### DATA FOR REVIEW
#####

(* ===== verification/Atexit.v ===== *)
(** The traces that unloaded modules leave in libc's table of exit handlers
    (loader/src/injector/atexit.cpp, include/atexit.hpp).

    The table is libc's: a record of five words in memory, at an address found
    through the symbols of libc.so, and an array of 24-byte entries in pages of
    its own, which are anonymous and read-only between changes. *)
From S2P Require Import Prelude Sys Mem Owned Linker LinkerSpec ElfParser.
Open Scope Z_scope.

(** Fields of AtexitArray and of AtexitEntry. *)
Definition off_array : Z := 0.
Definition off_size : Z := 8.
Definition off_extracted_count : Z := 16.
Definition off_total_appends : Z := 32.
Definition sizeof_AtexitEntry : Z := 24.
Definition MADV_DONTNEED : Z := 4.
Definition MAX_REASONABLE_ATEXIT_ENTRIES : Z := 4096 * 16.
Definition kLockAttempts : nat := 8.

Inductive ScrubStatus :=
| kDone | kNothingToScrub | kNoArray | kNoLock | kLockBusy | kNotWritable | kLeftWritable.

#[export] Instance ScrubStatus_eq_dec : EqDecision ScrubStatus.
Proof. solve_decision. Defined.

(** Zero-filled pages: what is left of a range after MADV_DONTNEED. *)
Definition zero_range (n : nat) (a : Z) : mem -> mem := upd_range (fmap (fun c => Cell 0 (c_prot c))) n a.

Section Atexit.
Context {W : Type} `{!World W} {S : Type} `{!HasMem S} `{!HashOrder} (fuel : nat).
(** What getauxval(AT_PAGESZ) answers; the code asks once. *)
Context (page_size : Z).
Abbreviation K := (M W S).

Definition page_start (x : Z) : Z := PageStart x page_size.
Definition page_end (x : Z) : Z := PageEnd x page_size.
Definition page_start_of_index (idx : Z) : Z := page_start (u64 (idx * sizeof_AtexitEntry)).
Definition page_end_of_index (idx : Z) : Z := page_end (u64 (idx * sizeof_AtexitEntry)).

Definition madvise_dontneed (addr len : Z) : K unit :=
  r ← syscall (CMadvise addr len MADV_DONTNEED);
  if r_ret r =? 0 then modify (fun s => put_mem (zero_range (Z.to_nat len) addr (the_mem s)) s) else mret tt.

Definition has_fingerprint (g : Z) : K bool :=
  extracted_count ← load_u64 (g + off_extracted_count);
  if 0 <? extracted_count then mret true
  else
    total_appends ← load_u64 (g + off_total_appends);
    size ← load_u64 (g + off_size);
    mret (size <? total_appends).

Definition set_writable (g : Z) (writable : bool) (start_idx num_entries : Z) : K bool :=
  array ← load_u64 (g + off_array);
  if array =? 0 then mret false
  else
    let start_byte := page_start_of_index start_idx in
    let stop_byte := page_end_of_index (u64 (start_idx + num_entries)) in
    let byte_len := u64 (stop_byte - start_byte) in
    rc ← mprotect (u64 (array + start_byte)) byte_len (Z.lor PROT_READ (if writable then PROT_WRITE else 0));
    mret (rc =? 0).

(** The first of the [n] entries from [src] on that has no function. *)
Fixpoint skip_live (n : nat) (array src : Z) : K Z :=
  match n with
  | O => mret src
  | Datatypes.S n' =>
      fn ← load_u64 (array + src * sizeof_AtexitEntry);
      if fn =? 0 then mret src else skip_live n' array (src + 1)
  end.

(** Moves the entries that have a function down to [dst]. *)
Fixpoint shift_live (n : nat) (array src dst : Z) : K Z :=
  match n with
  | O => mret dst
  | Datatypes.S n' =>
      entry ← load 24 (array + src * sizeof_AtexitEntry);
      store (array + src * sizeof_AtexitEntry) (replicate 24 0);;
      if le_Z (take 8 entry) =? 0 then shift_live n' array (src + 1) dst
      else
        store (array + dst * sizeof_AtexitEntry) entry;;
        shift_live n' array (src + 1) (dst + 1)
  end.

(** The part of [recompact] that needs the pages of the array; [None] if they
    could not be made writable, else whether they were protected again. *)
Definition compact_entries (g : Z) : K (option bool) :=
  size ← load_u64 (g + off_size);
  writable ← set_writable g true 0 size;
  if negb writable then mret None
  else
    array ← load_u64 (g + off_array);
    src ← skip_live (Z.to_nat size) array 0;
    dst ← shift_live (Z.to_nat (size - src)) array src src;
    let old_bytes := page_end_of_index size in
    let new_bytes := page_end_of_index dst in
    (if new_bytes <? old_bytes then madvise_dontneed (u64 (array + new_bytes)) (old_bytes - new_bytes)
     else mret tt);;
    restored ← set_writable g false 0 size;
    store_u64 (g + off_size) dst;;
    store_u64 (g + off_extracted_count) 0;;
    mret (Some restored).

(** [protect_errno] is only logged. *)
Definition recompact (g : Z) : K ScrubStatus :=
  has ← has_fingerprint g;
  if negb has then mret kNothingToScrub
  else
    extracted_count ← load_u64 (g + off_extracted_count);
    o ← (if 0 <? extracted_count then compact_entries g else mret (Some true));
    match o with
    | None => mret kNotWritable
    | Some restored =>
        size ← load_u64 (g + off_size);
        store_u64 (g + off_total_appends) size;;
        mret (if restored : bool then kDone else kLeftWritable)
    end.

Definition findArray (libc : ElfImage) : K (Z * ElfImage) :=
  '(p_array_start, libc) ← findSymbolAddress fuel libc (B "_ZL7g_array.0");
  '(g_array, libc) ← (if negb (p_array_start =? 0) then mret (p_array_start, libc)
                      else findSymbolAddress fuel libc (B "_ZL7g_array"));
  if g_array =? 0 then mret (0, libc)
  else
    size ← load_u64 (g_array + off_size);
    mret (if size <? MAX_REASONABLE_ATEXIT_ENTRIES then g_array else 0, libc).

Definition findLock (libc : ElfImage) : K (Z * ElfImage) :=
  '(lock, libc) ← findSymbolAddress fuel libc (B "_ZL13g_atexit_lock");
  if negb (lock =? 0) then mret (lock, libc)
  else
    '(name, libc) ← findSymbolNameByPrefix fuel libc (B "_ZL13g_atexit_lock");
    if bool_decide (name = []) then mret (0, libc) else findSymbolAddress fuel libc name.

Fixpoint take_lock (attempts : nat) (lock : Z) : K bool :=
  match attempts with
  | O => mret false
  | Datatypes.S n' =>
      r ← syscall (CTrylock lock);
      if r_ret r =? 0 then mret true else do_ CSchedYield;; take_lock n' lock
  end.

(** Once the array and the lock were found. *)
Definition scrub_locked (g_array lock : Z) : K ScrubStatus :=
  locked ← take_lock kLockAttempts lock;
  if negb locked then mret kLockBusy
  else
    status ← recompact g_array;
    do_ (CUnlock lock);;
    mret status.

(** The image of libc is destroyed on every way out. *)
Definition scrubFingerprint : K ScrubStatus :=
  libc ← new_ElfImage fuel (B "libc.so");
  '(status, libc) ←
    (if negb (isValid libc) then mret (kNoArray, libc)
     else
       '(g_array, libc) ← findArray libc;
       if g_array =? 0 then mret (kNoArray, libc)
       else
         '(lock, libc) ← findLock libc;
         if lock =? 0 then mret (kNoLock, libc)
         else status ← scrub_locked g_array lock; mret (status, libc));
  delete_ElfImage libc;;
  mret status.

(** clean.cpp: the status is only logged. *)
Definition clean_libc_trace : K unit := scrubFingerprint;; mret tt.
End Atexit.

(** ** The loops *)

Definition live (e : list Z) : bool := negb (le_Z (take 8 e) =? 0).
Definition zero_entry : list Z := replicate 24 0.
Definition entries (es : list (list Z)) : Prop := Forall (fun e => length e = 24%nat) es.

(** How many entries have a function before the first that has none. *)
Fixpoint live_prefix (es : list (list Z)) : nat :=
  match es with
  | [] => 0
  | e :: es' => if live e then S (live_prefix es') else 0
  end.

Lemma length_entries es : entries es -> length (concat es) = (24 * length es)%nat.
Proof. induction 1 as [|e es He Hes IH]; cbn [concat length]; [done|]. rewrite length_app, He, IH. lia. Qed.

Lemma entries_zero k : entries (replicate k zero_entry).
Proof. by apply Forall_replicate. Qed.

Lemma live_zero : live zero_entry = false.
Proof. done. Qed.

Lemma filter_prefix es :
  filter (fun e => live e = true) es = take (live_prefix es) es ++ filter (fun e => live e = true) (drop (live_prefix es) es).
Proof.
  induction es as [|e es IH]; cbn [live_prefix]; [done|]. destruct (live e) eqn:E.
  - cbn [take drop app]. rewrite filter_cons_True by done. by f_equal.
  - done.
Qed.

Lemma live_prefix_le es : (live_prefix es <= length es)%nat.
Proof. induction es as [|e es IH]; cbn; [lia|]. destruct (live e); lia. Qed.

Section Loops.
Context {W : Type} `{!World W} {S : Type} `{!HasMem S}.
Abbreviation K := (M W S).
Abbreviation mm := (fun s : st W S => the_mem (st_s s)).

Lemma skip_live_spec es : forall a src (s : st W S),
  entries es -> holds (mm s) (a + src * 24) (concat es) ->
  0 <= a + src * 24 -> a + src * 24 + Z.of_nat (24 * length es) <= 2 ^ 64 ->
  wp (skip_live (length es) a src) (fun o s' => o = Ret (src + Z.of_nat (live_prefix es)) /\ s' = s) s.
Proof.
  induction es as [|e es IH]; intros a src s He Hh H0 H1; cbn [skip_live length live_prefix concat] in *.
  { wrun. split; [f_equal; lia|done]. }
  apply Forall_cons in He as [He Hes]. apply holds_app in Hh as [Hh1 Hh2]. rewrite He in Hh2.
  unfold sizeof_AtexitEntry, load_u64. wstep. wstep.
  rewrite <- (take_drop 8 e) in Hh1. apply holds_app in Hh1 as [Hh1 _].
  eapply wp_load; [exact Hh1|rewrite length_take; lia|lia|lia|]. wrun. unfold live.
  destruct (Z.eqb_spec (le_Z (take 8 e)) 0); cbn [negb]; wrun; [split; [f_equal; lia|done]|].
  eapply wp_mono; [apply IH; [done| |lia|lia]|].
  - eapply holds_at; [exact Hh2|lia].
  - intros o s' [-> ->]. split; [f_equal; lia|done].
Qed.

(** The array after the entries were moved, with everything else as it was. *)
Definition array_only (a : Z) (n : nat) (s s' : st W S) : Prop :=
  st_w s' = st_w s /\ st_log s' = st_log s /\ (exists m, st_s s' = put_mem m (st_s s))
  /\ (forall x, ~ a <= x < a + Z.of_nat n -> mm s' !! x = mm s !! x)
  /\ (forall x, c_prot <$> mm s' !! x = c_prot <$> mm s !! x).

#[local] Instance array_only_preorder a n : PreOrder (array_only a n).
Proof.
  split.
  - intros s. repeat split; try done. exists (mm s). by rewrite put_mem_id.
  - intros s1 s2 s3 (A1 & A2 & [m1 A3] & A4 & A5) (B1 & B2 & [m2 B3] & B4 & B5).
    split; [congruence|]. split; [congruence|]. split; [exists m2; rewrite B3, A3; apply put_put|].
    split; [intros x Hx; rewrite B4 by done; by apply A4|intros x; rewrite B5; apply A5].
Qed.

Lemma array_only_stored a n p bs s m' :
  stored p bs (mm s) m' -> a <= p -> p + Z.of_nat (length bs) <= a + Z.of_nat n ->
  array_only a n s (St (st_w s) (st_log s) (st_errno s) (put_mem m' (st_s s))).
Proof.
  intros Hs H1 H2. split; [done|]. split; [done|]. split; [by exists m'|]. cbn [st_s]. rewrite mem_put.
  split; intros x; rewrite Hs.
  - intros Hx. zcase; try lia; done.
  - zcase; try done. by destruct (the_mem (st_s s) !! x).
Qed.

(** A store over an entry. *)
Lemma wp_store_entry a pre e post e' (Q : outcome unit -> st W S -> Prop) s :
  owned (mm s) a (concat (pre ++ e :: post)) -> entries pre -> length e = 24%nat -> length e' = 24%nat ->
  0 <= a -> a + Z.of_nat (24 * length (pre ++ e :: post)) <= 2 ^ 64 -> entries post ->
  (forall s', array_only a (24 * length (pre ++ e :: post)) s s' ->
     owned (mm s') a (concat (pre ++ e' :: post)) -> Q (Ret tt) s') ->
  wp (store (a + Z.of_nat (length pre) * 24) e') Q s.
Proof.
  intros Ho Hp He He' H0 H1 Hpost HQ. rewrite concat_app in Ho. cbn [concat] in Ho.
  pose proof (length_entries _ Hp) as Lp. rewrite length_app in *. cbn [length] in *.
  assert (Ho1 : owned (mm s) (a + Z.of_nat (length pre) * 24) e).
  { apply owned_app in Ho as [_ Ho]. apply owned_app in Ho as [Ho _]. eapply owned_at; [exact Ho|lia]. }
  eapply wp_store; [exact Ho1|lia|lia|lia|]. intros m' Hs. apply HQ.
  - eapply array_only_stored; [exact Hs|lia|lia].
  - cbn [st_s]. rewrite mem_put, concat_app. cbn [concat]. eapply owned_stored; [exact Ho|lia|].
    rewrite Lp. replace (a + Z.of_nat (24 * length pre)) with (a + Z.of_nat (length pre) * 24) by lia. done.
Qed.

Lemma zeros_snoc k (t : list (list Z)) : replicate k zero_entry ++ zero_entry :: t = replicate (Datatypes.S k) zero_entry ++ t.
Proof. rewrite replicate_S_end, <- app_assoc. done. Qed.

#####

### WHAT YOU ARE ASKED TO DO
From the data above, copy each line where the string "with" appears.

### TASK SOLUTION
  match n with
  match n with
    match o with
  match attempts with
  match es with
(** The array after the entries were moved, with everything else as it was. *)
    rewrite Lp. replace (a + Z.of_nat (24 * length pre)) with (a + Z.of_nat (length pre) * 24) by lia. done.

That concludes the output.